• _Extracted data_
------------------------------------------------
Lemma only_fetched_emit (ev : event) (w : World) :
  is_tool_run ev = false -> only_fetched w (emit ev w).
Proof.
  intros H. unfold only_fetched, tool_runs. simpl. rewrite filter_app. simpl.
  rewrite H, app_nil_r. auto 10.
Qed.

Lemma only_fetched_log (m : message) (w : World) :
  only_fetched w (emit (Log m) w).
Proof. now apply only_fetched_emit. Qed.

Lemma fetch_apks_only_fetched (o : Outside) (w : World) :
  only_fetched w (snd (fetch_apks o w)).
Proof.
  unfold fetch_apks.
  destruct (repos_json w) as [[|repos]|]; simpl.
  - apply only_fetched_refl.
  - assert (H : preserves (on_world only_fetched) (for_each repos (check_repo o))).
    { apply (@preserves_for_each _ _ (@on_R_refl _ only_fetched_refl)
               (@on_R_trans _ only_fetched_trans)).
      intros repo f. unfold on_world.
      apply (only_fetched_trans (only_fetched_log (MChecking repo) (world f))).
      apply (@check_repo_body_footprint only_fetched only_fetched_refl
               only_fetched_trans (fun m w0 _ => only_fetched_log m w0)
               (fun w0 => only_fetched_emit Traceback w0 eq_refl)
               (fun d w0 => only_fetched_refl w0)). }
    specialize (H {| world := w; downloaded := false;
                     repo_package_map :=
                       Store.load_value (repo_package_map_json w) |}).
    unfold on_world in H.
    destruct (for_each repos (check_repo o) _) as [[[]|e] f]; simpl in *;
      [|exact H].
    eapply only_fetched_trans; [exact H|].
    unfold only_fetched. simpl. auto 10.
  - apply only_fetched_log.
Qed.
------------------------------------------------
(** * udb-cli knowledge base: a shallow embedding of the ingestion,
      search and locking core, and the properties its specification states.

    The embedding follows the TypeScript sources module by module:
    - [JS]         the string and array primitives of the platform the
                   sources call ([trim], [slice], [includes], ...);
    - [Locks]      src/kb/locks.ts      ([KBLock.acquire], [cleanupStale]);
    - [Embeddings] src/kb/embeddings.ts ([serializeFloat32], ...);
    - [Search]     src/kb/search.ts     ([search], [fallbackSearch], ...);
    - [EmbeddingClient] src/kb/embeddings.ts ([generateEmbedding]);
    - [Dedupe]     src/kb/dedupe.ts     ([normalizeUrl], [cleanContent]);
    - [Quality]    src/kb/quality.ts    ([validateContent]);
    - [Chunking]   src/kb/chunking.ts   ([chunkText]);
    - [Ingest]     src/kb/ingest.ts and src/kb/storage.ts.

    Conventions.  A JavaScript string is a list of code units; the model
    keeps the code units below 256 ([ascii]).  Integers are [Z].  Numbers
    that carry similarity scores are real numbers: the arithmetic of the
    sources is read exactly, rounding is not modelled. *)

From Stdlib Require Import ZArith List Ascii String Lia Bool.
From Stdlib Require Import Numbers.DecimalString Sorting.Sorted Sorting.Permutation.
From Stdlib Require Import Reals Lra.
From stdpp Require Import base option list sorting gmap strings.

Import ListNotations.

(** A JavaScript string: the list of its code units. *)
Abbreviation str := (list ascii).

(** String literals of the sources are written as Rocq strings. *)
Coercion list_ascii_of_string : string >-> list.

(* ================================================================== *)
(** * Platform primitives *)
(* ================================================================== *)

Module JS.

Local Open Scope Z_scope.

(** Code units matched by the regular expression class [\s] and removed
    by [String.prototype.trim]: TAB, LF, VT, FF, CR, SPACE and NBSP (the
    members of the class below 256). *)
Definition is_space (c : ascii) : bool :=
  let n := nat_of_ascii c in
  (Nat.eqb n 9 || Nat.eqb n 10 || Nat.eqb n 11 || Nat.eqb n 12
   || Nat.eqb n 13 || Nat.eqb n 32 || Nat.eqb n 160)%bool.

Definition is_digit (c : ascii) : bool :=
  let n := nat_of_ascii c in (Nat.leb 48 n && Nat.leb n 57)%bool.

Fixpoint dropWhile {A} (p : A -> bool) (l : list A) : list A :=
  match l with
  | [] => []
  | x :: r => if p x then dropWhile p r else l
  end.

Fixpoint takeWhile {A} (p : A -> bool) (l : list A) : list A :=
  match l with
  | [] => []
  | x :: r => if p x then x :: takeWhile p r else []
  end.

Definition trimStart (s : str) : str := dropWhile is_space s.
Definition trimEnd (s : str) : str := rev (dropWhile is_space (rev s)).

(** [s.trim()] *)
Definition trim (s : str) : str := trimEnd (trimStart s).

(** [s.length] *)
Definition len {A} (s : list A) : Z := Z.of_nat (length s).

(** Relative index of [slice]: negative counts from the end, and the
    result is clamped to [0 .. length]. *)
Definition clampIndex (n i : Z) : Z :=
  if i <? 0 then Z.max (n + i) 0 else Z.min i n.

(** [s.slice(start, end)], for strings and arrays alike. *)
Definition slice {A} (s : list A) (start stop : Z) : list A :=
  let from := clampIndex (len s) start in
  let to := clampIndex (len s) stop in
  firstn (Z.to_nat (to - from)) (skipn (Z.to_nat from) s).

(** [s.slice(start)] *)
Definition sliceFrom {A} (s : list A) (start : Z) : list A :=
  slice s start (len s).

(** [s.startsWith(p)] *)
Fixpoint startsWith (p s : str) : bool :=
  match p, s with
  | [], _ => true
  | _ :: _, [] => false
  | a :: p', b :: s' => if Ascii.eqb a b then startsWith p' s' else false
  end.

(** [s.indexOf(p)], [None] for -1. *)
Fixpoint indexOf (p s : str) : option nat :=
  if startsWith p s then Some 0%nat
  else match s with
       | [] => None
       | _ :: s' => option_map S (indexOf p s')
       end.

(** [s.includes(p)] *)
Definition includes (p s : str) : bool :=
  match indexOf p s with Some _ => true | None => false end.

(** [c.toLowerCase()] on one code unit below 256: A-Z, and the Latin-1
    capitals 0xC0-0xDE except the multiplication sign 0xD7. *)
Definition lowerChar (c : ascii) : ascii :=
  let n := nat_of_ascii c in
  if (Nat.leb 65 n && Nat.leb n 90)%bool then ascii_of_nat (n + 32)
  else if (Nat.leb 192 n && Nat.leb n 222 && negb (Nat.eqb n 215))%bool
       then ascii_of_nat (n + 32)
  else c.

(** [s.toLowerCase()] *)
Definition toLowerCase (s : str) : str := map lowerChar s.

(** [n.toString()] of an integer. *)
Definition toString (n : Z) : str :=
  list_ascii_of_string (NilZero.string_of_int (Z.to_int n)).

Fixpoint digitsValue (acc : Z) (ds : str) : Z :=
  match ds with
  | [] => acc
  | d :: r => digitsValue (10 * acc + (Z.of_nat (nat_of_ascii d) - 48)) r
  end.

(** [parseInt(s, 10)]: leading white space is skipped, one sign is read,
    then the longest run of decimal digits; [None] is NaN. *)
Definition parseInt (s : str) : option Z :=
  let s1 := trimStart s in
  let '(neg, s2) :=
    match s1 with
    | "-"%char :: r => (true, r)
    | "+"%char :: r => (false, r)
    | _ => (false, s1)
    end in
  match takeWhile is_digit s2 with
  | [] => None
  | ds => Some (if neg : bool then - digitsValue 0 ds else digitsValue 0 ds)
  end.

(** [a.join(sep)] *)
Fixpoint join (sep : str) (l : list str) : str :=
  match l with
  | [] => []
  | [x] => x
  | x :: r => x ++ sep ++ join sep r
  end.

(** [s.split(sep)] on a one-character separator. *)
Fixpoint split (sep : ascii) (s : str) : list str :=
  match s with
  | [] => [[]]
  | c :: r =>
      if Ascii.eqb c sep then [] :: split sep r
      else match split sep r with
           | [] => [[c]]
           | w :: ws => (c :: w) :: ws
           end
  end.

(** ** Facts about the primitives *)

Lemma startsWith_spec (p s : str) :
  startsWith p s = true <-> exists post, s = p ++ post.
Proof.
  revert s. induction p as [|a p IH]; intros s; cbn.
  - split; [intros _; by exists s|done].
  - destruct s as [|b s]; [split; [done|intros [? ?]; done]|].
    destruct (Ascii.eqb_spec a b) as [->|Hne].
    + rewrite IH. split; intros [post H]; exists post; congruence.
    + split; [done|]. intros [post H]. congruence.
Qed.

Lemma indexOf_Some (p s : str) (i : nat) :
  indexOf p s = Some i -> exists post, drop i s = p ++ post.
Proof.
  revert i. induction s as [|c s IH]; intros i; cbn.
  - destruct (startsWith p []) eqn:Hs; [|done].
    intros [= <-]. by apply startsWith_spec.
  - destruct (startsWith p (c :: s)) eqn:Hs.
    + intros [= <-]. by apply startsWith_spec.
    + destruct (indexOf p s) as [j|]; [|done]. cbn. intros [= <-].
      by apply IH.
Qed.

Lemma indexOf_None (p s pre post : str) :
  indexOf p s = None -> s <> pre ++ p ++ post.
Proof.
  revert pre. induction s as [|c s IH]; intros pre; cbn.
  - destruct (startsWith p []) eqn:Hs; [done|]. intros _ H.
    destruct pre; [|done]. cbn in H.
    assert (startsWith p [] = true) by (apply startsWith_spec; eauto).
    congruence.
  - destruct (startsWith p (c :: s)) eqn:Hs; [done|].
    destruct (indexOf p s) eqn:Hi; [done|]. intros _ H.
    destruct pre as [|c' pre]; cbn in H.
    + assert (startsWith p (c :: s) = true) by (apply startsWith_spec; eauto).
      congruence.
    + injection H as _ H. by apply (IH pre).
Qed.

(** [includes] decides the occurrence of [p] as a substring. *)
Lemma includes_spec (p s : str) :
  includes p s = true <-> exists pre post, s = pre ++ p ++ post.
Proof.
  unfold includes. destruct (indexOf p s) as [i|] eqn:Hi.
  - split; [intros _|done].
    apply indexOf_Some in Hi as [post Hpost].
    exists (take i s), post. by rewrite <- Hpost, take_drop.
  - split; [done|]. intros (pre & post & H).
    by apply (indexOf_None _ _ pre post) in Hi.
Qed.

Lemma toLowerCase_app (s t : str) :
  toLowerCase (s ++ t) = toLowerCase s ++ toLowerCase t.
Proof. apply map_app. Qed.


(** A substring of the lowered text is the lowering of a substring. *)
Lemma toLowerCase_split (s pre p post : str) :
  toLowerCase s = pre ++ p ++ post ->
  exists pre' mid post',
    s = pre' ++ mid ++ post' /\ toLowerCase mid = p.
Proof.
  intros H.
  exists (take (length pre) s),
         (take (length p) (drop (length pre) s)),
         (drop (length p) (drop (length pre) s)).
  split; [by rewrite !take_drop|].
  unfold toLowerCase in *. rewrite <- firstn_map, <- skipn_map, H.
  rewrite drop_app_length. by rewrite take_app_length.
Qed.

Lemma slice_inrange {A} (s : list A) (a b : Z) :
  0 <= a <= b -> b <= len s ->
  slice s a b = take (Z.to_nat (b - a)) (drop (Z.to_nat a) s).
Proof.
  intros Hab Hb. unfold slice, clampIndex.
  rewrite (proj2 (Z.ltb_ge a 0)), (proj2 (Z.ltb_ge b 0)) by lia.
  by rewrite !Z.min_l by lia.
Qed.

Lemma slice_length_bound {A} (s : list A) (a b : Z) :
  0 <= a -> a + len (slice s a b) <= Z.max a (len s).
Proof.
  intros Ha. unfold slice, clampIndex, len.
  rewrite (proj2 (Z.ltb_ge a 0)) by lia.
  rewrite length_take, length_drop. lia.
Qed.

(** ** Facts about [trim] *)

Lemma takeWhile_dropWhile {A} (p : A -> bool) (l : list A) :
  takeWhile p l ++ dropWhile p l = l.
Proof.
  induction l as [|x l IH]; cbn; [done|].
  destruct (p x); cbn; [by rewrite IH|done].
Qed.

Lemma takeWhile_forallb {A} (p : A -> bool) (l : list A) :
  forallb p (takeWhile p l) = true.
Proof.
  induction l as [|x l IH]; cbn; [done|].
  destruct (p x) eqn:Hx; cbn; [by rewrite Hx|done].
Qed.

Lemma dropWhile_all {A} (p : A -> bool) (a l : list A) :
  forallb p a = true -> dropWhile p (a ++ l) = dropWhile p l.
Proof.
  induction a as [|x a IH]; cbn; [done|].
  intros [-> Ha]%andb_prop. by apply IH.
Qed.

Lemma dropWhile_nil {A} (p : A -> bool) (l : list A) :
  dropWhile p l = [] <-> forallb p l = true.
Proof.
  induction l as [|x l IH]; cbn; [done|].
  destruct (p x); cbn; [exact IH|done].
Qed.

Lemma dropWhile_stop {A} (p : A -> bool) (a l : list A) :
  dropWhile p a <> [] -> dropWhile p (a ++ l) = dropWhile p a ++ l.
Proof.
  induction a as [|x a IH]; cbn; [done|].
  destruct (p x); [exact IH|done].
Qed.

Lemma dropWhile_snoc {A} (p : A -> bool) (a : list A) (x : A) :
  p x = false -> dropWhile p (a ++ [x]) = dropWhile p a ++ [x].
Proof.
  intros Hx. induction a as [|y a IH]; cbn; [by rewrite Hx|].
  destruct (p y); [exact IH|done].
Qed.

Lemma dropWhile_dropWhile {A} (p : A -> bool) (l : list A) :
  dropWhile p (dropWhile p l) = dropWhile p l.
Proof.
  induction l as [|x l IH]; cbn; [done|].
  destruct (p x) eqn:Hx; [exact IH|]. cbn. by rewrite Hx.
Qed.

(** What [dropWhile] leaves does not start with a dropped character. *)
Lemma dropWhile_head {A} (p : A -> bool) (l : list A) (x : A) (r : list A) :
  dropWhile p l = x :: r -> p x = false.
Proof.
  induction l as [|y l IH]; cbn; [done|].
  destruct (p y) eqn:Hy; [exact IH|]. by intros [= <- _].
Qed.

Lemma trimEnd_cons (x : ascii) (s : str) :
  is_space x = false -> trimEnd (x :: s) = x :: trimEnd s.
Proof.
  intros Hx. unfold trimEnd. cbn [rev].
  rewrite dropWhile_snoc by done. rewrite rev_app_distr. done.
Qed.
------------------------------------------------
• _Task to complete_
Will you return exactly the lines above from the one with "Lemma only_fetched_emit (ev" down to the one with "(@on_R_refl _ only_fetched_refl)", counting both as part of the range?

• _Reply to the task_
Lemma only_fetched_emit (ev : event) (w : World) :
  is_tool_run ev = false -> only_fetched w (emit ev w).
Proof.
  intros H. unfold only_fetched, tool_runs. simpl. rewrite filter_app. simpl.
  rewrite H, app_nil_r. auto 10.
Qed.

Lemma only_fetched_log (m : message) (w : World) :
  only_fetched w (emit (Log m) w).
Proof. now apply only_fetched_emit. Qed.

Lemma fetch_apks_only_fetched (o : Outside) (w : World) :
  only_fetched w (snd (fetch_apks o w)).
Proof.
  unfold fetch_apks.
  destruct (repos_json w) as [[|repos]|]; simpl.
  - apply only_fetched_refl.
  - assert (H : preserves (on_world only_fetched) (for_each repos (check_repo o))).
    { apply (@preserves_for_each _ _ (@on_R_refl _ only_fetched_refl)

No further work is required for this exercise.